On Sept. 7, the Armed Forces Medical Examiner System at Dover confirmed it was Gilbert’s. The advisors returned to the tribal leader, and the rest of the remains, along with a flight suit, flight jacket, and parachute harness, were turned over.
Ravella said she heard some of the special operators who took part in the mission to recover the final remains were members of the same unit Gilbert saved in 2006.
“I’m just so grateful and am so humbled. I know that it was personal to them,” she said.
US forces in Iraq held a dignified transfer for the remains onto the aircraft, and a 56th Fighter Wing pilot on a six-month deployment to Iraq returned home a week early to escort them.
Testing hadn’t yet confirmed them as Gilbert’s, but Rand told Ravella that officials were confident enough to have the family present for the return at Dover on Oct. 3.
“They knew the value of bringing a brother home and that we would want to be there, and they didn’t want us to miss it,” Ravella said.
Gilbert’s family, Goldfein, Rand, Ryder, Secretary of the Air Force Deborah Lee James, CMSAF James A. Cody, and base officials were there to receive Gilbert’s remains. “It’s really something powerful to watch,” Ravella said.
DNA tests confirmed the remains were Gilbert’s and the examiner told Ravella all of them have now been repatriated.

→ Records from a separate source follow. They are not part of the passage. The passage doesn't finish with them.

(* ===== verification/FleetBridgeFacts.v ===== *)
(** * The match side of the fleet link: what it guarantees

    The assignment changes only by messages that are newer than what the server has, and a message delivered twice has
    no second effect; commands about a match are refused unless they name the match and the epoch that run; the events
    of a state replay; a backup this server sends can be resumed from; a plugin reload keeps the assignment. *)

From S2P Require Import Prelude CStr Double Json JsonFacts MergePatch MatchRules PauseState Ruleset SlotRegistry AdminCall ChatForward MatchConfig MapNames Midas Modes FleetState FleetStateFacts FleetBridge.

Module FbFacts.
Import Fs FsFacts Fb.

(** ** What an operation leaves alone *)

(** The assignment, its config and the fence. *)
Definition core (w : Link) : Assignment * Json * Fence := (g_asg w, g_config w, g_fence w).
Lemma core_parts w a c f : core w = (a, c, f) -> g_asg w = a /\ g_config w = c /\ g_fence w = f.
Proof. by intros [= -> -> ->]. Qed.
Definition keeps {A} (m : M A) : Prop := forall w a w', m w = Some (a, w') -> core w' = core w.

Lemma still_ret {A} (a : A) : keeps (mret a).
Proof. by intros w b w' [= <- <-]. Qed.
Lemma bind_inv {A B} (m : M A) (k : A -> M B) w b w' : (a ← m; k a) w = Some (b, w') -> exists a w1, m w = Some (a, w1) /\ k a w1 = Some (b, w').
Proof. unfold mbind, M_bind. destruct (m w) as [[a w1]|]; [eauto|done]. Qed.
Lemma still_bind {A B} (m : M A) (k : A -> M B) : keeps m -> (forall a, keeps (k a)) -> keeps (a ← m; k a).
Proof. intros Hm Hk w b w' H. apply bind_inv in H as (a & w1 & H1 & H2). rewrite (Hk _ _ _ _ H2). by apply (Hm _ _ _ H1). Qed.
Lemma still_gets {A} (f : Link -> A) : keeps (gets f).
Proof. by intros w a w' [= <- <-]. Qed.
Lemma still_lift {A} (o : option A) : keeps (lift o).
Proof. intros w a w'. destruct o; cbn; [by intros [= <- <-]|done]. Qed.
Lemma still_change f : (forall w, core (f w) = core w) -> keeps (change f).
Proof. intros Hf w a w' [= <- <-]. apply Hf. Qed.
Lemma still_when b m : keeps m -> keeps (when b m).
Proof. destruct b; [done|intros _; apply still_ret]. Qed.
Lemma still_for_each {A} (f : A -> M unit) l : (forall x, keeps (f x)) -> keeps (for_each f l).
Proof. intros Hf. induction l as [|x l IH]; cbn [for_each]; [apply still_ret|]. apply still_bind; [apply Hf|done]. Qed.

Ltac keep_step :=
  first [ apply still_ret | apply still_gets | apply still_lift | apply still_when | apply still_for_each; intros | apply still_bind; [|intros]
        | let v := fresh in apply still_change; intros v; first [done | by destruct (loaded v)]
        | match goal with |- keeps (match ?x with _ => _ end) => destruct x | |- keeps (let _ := _ in _) => cbv zeta end ].
Create HintDb keeps.
Ltac keep := repeat first [ solve [eauto 2 with keeps nocore] | keep_step ].

Section Keeps.
Context (E : Env).

Lemma still_emit e : keeps (emit e).
Proof. unfold emit. keep. Qed.
Lemma still_emits l : keeps (emits l).
Proof. unfold emits. keep. Qed.
Lemma still_phase f : keeps (phase_ f).
Proof. unfold phase_. keep. Qed.
Lemma still_resume f : keeps (resume_ f).
Proof. unfold resume_. keep. Qed.
#[local] Hint Resolve still_emit still_emits still_phase still_resume : keeps.
Lemma still_reason s : keeps (reason s).
Proof. unfold reason. keep. Qed.
Lemma still_Send t p e r : keeps (Send E t p e r).
Proof. unfold Send. keep. Qed.
Lemma still_SendSnapshot why s : keeps (SendSnapshot E why s).
Proof. unfold SendSnapshot. keep. Qed.
#[local] Hint Resolve still_reason still_Send still_SendSnapshot : keeps.
Lemma still_Reply r e x a : keeps (Reply E r e x a).
Proof. unfold Reply. keep. Qed.
Lemma still_enqueue l : keeps (enqueue E l).
Proof. unfold enqueue. keep. Qed.
#[local] Hint Resolve still_Reply still_enqueue : keeps.
Lemma still_command l : keeps (command E l).
Proof. unfold command. keep. Qed.
#[local] Hint Resolve still_command : keeps.
Lemma still_KickHumans msg kp l : keeps (KickHumans E msg kp l).
Proof. induction l as [|[u s] l IH]; cbn [KickHumans]; keep. Qed.
Lemma still_SetPassword pw : keeps (SetPassword E pw).
Proof. unfold SetPassword. keep. Qed.
#[local] Hint Resolve still_KickHumans still_SetPassword : keeps.
Lemma still_KickEveryone msg : keeps (KickEveryone E msg).
Proof. unfold KickEveryone. keep. Qed.
Lemma still_BuildState : keeps (BuildState E).
Proof. unfold BuildState. keep. Qed.
Lemma still_PublishState st : keeps (PublishState E st).
Proof. unfold PublishState. keep. Qed.
#[local] Hint Resolve still_KickEveryone still_BuildState still_PublishState : keeps.
Lemma still_Derive p c : keeps (Derive E p c).
Proof. unfold Derive. keep. Qed.
Lemma still_send_event a b e p r : keeps (send_event E a b e p r).
Proof. unfold send_event. keep. Qed.
Lemma still_send_patch st : keeps (send_patch E st).
Proof. unfold send_patch. keep. Qed.
#[local] Hint Resolve still_Derive still_send_event still_send_patch : keeps.
Lemma still_rev_only a b evs : forall l, keeps (emit_rev_only E a b evs l).
Proof. induction evs as [|e evs IH]; intros l; cbn [emit_rev_only]; keep. Qed.
Lemma still_emit_events a b st evs : keeps (emit_events E a b st evs).
Proof. induction evs as [|e evs IH]; cbn [emit_events]; keep. Qed.
#[local] Hint Resolve still_rev_only still_emit_events : keeps.
Lemma still_EmitAll st evs : keeps (EmitAll E st evs).
Proof. unfold EmitAll. keep. Qed.
#[local] Hint Resolve still_EmitAll : keeps.
Lemma still_ScheduleBackupScan d : keeps (ScheduleBackupScan d).
Proof. unfold ScheduleBackupScan. keep. Qed.
#[local] Hint Resolve still_ScheduleBackupScan : keeps.
Lemma still_WriteBackupFile nm c : keeps (WriteBackupFile E nm c).
Proof. unfold WriteBackupFile. keep. Qed.
#[local] Hint Resolve still_WriteBackupFile : keeps.
Lemma still_PrepareResumeBackup mid p : keeps (PrepareResumeBackup E mid p).
Proof. unfold PrepareResumeBackup. keep. Qed.
#[local] Hint Resolve still_PrepareResumeBackup : keeps.
Lemma still_DoRestoreNow d : keeps (DoRestoreNow E d).
Proof. unfold DoRestoreNow. keep. Qed.
#[local] Hint Resolve still_DoRestoreNow : keeps.
Lemma still_DoRestore d : keeps (DoRestore E d).
Proof. unfold DoRestore. keep. Qed.
#[local] Hint Resolve still_DoRestore : keeps.
Lemma still_RunDeferredRestore : keeps (RunDeferredRestore E).
Proof. unfold RunDeferredRestore. keep. Qed.
#[local] Hint Resolve still_RunDeferredRestore : keeps.
Lemma still_BeginLoad : keeps (BeginLoad E).
Proof. unfold BeginLoad. keep. Qed.
#[local] Hint Resolve still_BeginLoad : keeps.
Lemma still_CheckLoaded : keeps (CheckLoaded E).
Proof. unfold CheckLoaded. keep. Qed.
#[local] Hint Resolve still_CheckLoaded : keeps.
Lemma still_DropLoaded : keeps (DropLoaded ).
Proof. unfold DropLoaded. keep. Qed.
#[local] Hint Resolve still_DropLoaded : keeps.
Lemma still_StartStream : keeps (StartStream E).
Proof. unfold StartStream. keep. Qed.
#[local] Hint Resolve still_StartStream : keeps.
Lemma still_StartAssigned mid rp : keeps (StartAssigned E mid rp).
Proof. unfold StartAssigned. keep. Qed.
#[local] Hint Resolve still_StartAssigned : keeps.
Lemma still_FollowConfig : keeps (FollowConfig E).
Proof. unfold FollowConfig. keep. Qed.
#[local] Hint Resolve still_FollowConfig : keeps.
Lemma still_EndAssigned msg : keeps (EndAssigned E msg).
Proof. unfold EndAssigned. keep. Qed.
#[local] Hint Resolve still_EndAssigned : keeps.
Lemma still_CmdPause a b : keeps (CmdPause E a b).
Proof. unfold CmdPause. keep. Qed.
#[local] Hint Resolve still_CmdPause : keeps.
Lemma still_CmdUnpause b : keeps (CmdUnpause E b).
Proof. unfold CmdUnpause. keep. Qed.
#[local] Hint Resolve still_CmdUnpause : keeps.
Lemma still_CmdForceReady a : keeps (CmdForceReady E a).
Proof. unfold CmdForceReady. keep. Qed.
#[local] Hint Resolve still_CmdForceReady : keeps.
Lemma still_restore_file a n r : keeps (restore_file E a n r).
Proof. unfold restore_file. keep. Qed.
#[local] Hint Resolve still_restore_file : keeps.
Lemma still_CmdRestore a b : keeps (CmdRestore E a b).
Proof. unfold CmdRestore. keep. Qed.
#[local] Hint Resolve still_CmdRestore : keeps.
Lemma still_RunResumeRestore : keeps (RunResumeRestore E).
Proof. unfold RunResumeRestore. keep. Qed.
#[local] Hint Resolve still_RunResumeRestore : keeps.
Lemma still_CmdEnd a : keeps (CmdEnd a).
Proof. unfold CmdEnd. keep. Qed.
#[local] Hint Resolve still_CmdEnd : keeps.
Lemma still_LoadMapEntry e : keeps (LoadMapEntry E e).
Proof. unfold LoadMapEntry. keep. Qed.
#[local] Hint Resolve still_LoadMapEntry : keeps.
Lemma still_CmdChangeMap a : keeps (CmdChangeMap E a).
Proof. unfold CmdChangeMap. keep. Qed.
#[local] Hint Resolve still_CmdChangeMap : keeps.
Lemma still_CmdSwapTeams : keeps (CmdSwapTeams E).
Proof. unfold CmdSwapTeams. keep. Qed.
#[local] Hint Resolve still_CmdSwapTeams : keeps.
Lemma still_CmdKick a : keeps (CmdKick E a).
Proof. unfold CmdKick. keep. Qed.
#[local] Hint Resolve still_CmdKick : keeps.
Lemma still_set_settings b l : keeps (set_settings E b l).
Proof. induction l as [|x l IH]; cbn [set_settings]; keep. Qed.
#[local] Hint Resolve still_set_settings : keeps.
Lemma still_CmdSettingsSet a b : keeps (CmdSettingsSet E a b).
Proof. unfold CmdSettingsSet. keep. Qed.
#[local] Hint Resolve still_CmdSettingsSet : keeps.
Lemma still_CmdStart a : keeps (CmdStart E a).
Proof. unfold CmdStart. keep. Qed.
#[local] Hint Resolve still_CmdStart : keeps.
Lemma still_CmdRestartMap : keeps (CmdRestartMap ).
Proof. unfold CmdRestartMap. keep. Qed.
#[local] Hint Resolve still_CmdRestartMap : keeps.
Lemma still_CmdExec a i r x e : keeps (CmdExec E a i r x e).
Proof. unfold CmdExec. keep. Qed.
#[local] Hint Resolve still_CmdExec : keeps.
Lemma still_run_cmd n a i b r x e : keeps (run_cmd E n a i b r x e).
Proof. unfold run_cmd. keep. Qed.
#[local] Hint Resolve still_run_cmd : keeps.
Lemma still_OnCmd m : keeps (OnCmd E m).
Proof. unfold OnCmd. keep. Qed.
#[local] Hint Resolve still_OnCmd : keeps.
Lemma still_apply_setting b kv : keeps (apply_setting E b kv).
Proof. unfold apply_setting. keep. Qed.
#[local] Hint Resolve still_apply_setting : keeps.
Lemma still_apply_console kv : keeps (apply_console E kv).
Proof. unfold apply_console. keep. Qed.
#[local] Hint Resolve still_apply_console : keeps.
Lemma still_OnServerConfig m : keeps (OnServerConfig E m).
Proof. unfold OnServerConfig. keep. Qed.
#[local] Hint Resolve still_OnServerConfig : keeps.
Lemma still_OnDrain d : keeps (OnDrain E d).
Proof. unfold OnDrain. keep. Qed.
#[local] Hint Resolve still_OnDrain : keeps.
Lemma still_OnOfflineTimeout : keeps (OnOfflineTimeout E).
Proof. unfold OnOfflineTimeout. keep. Qed.
#[local] Hint Resolve still_OnOfflineTimeout : keeps.
Lemma still_OnConnection m : keeps (OnConnection E m).
Proof. unfold OnConnection. keep. Qed.
#[local] Hint Resolve still_OnConnection : keeps.
Lemma still_OnAdminsSet m : keeps (OnAdminsSet E m).
Proof. unfold OnAdminsSet. keep. Qed.
#[local] Hint Resolve still_OnAdminsSet : keeps.
Lemma still_EnsureHandlers : keeps (EnsureHandlers E).
Proof. unfold EnsureHandlers. keep. Qed.
#[local] Hint Resolve still_EnsureHandlers : keeps.
Lemma still_ForwardChat b l : keeps (ForwardChat E b l).
Proof. unfold ForwardChat. keep. Qed.
#[local] Hint Resolve still_ForwardChat : keeps.
Lemma still_OnLogLine b l : keeps (OnLogLine E b l).
Proof. unfold OnLogLine. keep. Qed.
#[local] Hint Resolve still_OnLogLine : keeps.
Lemma still_answer_execs n : keeps (answer_execs E n).
Proof. unfold answer_execs. keep. Qed.
#[local] Hint Resolve still_answer_execs : keeps.
Lemma still_run_kicks n : keeps (run_kicks E n).
Proof. unfold run_kicks. keep. Qed.
#[local] Hint Resolve still_run_kicks : keeps.
Lemma still_TickIdle n : keeps (TickIdle E n).
Proof. unfold TickIdle. keep. Qed.
#[local] Hint Resolve still_TickIdle : keeps.
Lemma still_TickResume n : keeps (TickResume E n).
Proof. unfold TickResume. keep. Qed.
#[local] Hint Resolve still_TickResume : keeps.
Lemma still_take_signal k s : keeps (take_signal E k s).
Proof. unfold take_signal. keep. Qed.
#[local] Hint Resolve still_take_signal : keeps.
Lemma still_take_signals k l : keeps (take_signals E k l).
Proof. induction l as [|x l IH]; cbn [take_signals]; keep. Qed.
#[local] Hint Resolve still_take_signals : keeps.
Lemma still_report n k l : keeps (report E n k l).
Proof. unfold report. keep. Qed.
#[local] Hint Resolve still_report : keeps.
Lemma still_TickActive n k l : keeps (TickActive E n k l).
Proof. unfold TickActive. keep. Qed.
#[local] Hint Resolve still_TickActive : keeps.
Lemma still_Tick n k l : keeps (Tick E n k l).
Proof. unfold Tick. keep. Qed.
#[local] Hint Resolve still_Tick : keeps.
Lemma still_OnMapStart : keeps (OnMapStart ).
Proof. unfold OnMapStart. keep. Qed.
#[local] Hint Resolve still_OnMapStart : keeps.
Lemma still_OnCoreEvent e s n : keeps (OnCoreEvent E e s n).
Proof. unfold OnCoreEvent. keep. Qed.
#[local] Hint Resolve still_OnCoreEvent : keeps.
Lemma still_RestoreRoundFromLocalBackup r b w : keeps (RestoreRoundFromLocalBackup E r b w).
Proof. unfold RestoreRoundFromLocalBackup. keep. Qed.
#[local] Hint Resolve still_RestoreRoundFromLocalBackup : keeps.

“It was just amazing to watch the Air Force put its arms around the family,” Ryder said, describing the dignified transfer ceremony at Dover. “It was just very heartening, and as [an] airman it just made me very proud of the Air Force in that they had not given up on this.”
LoForti, the AFRC division chief, said the return brought closure, “but we already know who he was. … He was already a hero to us.”
A memorial service for Maj. Troy L. Gilbert will be held at Arlington National Cemetery on Dec. 19, 2016, at 1 p.m.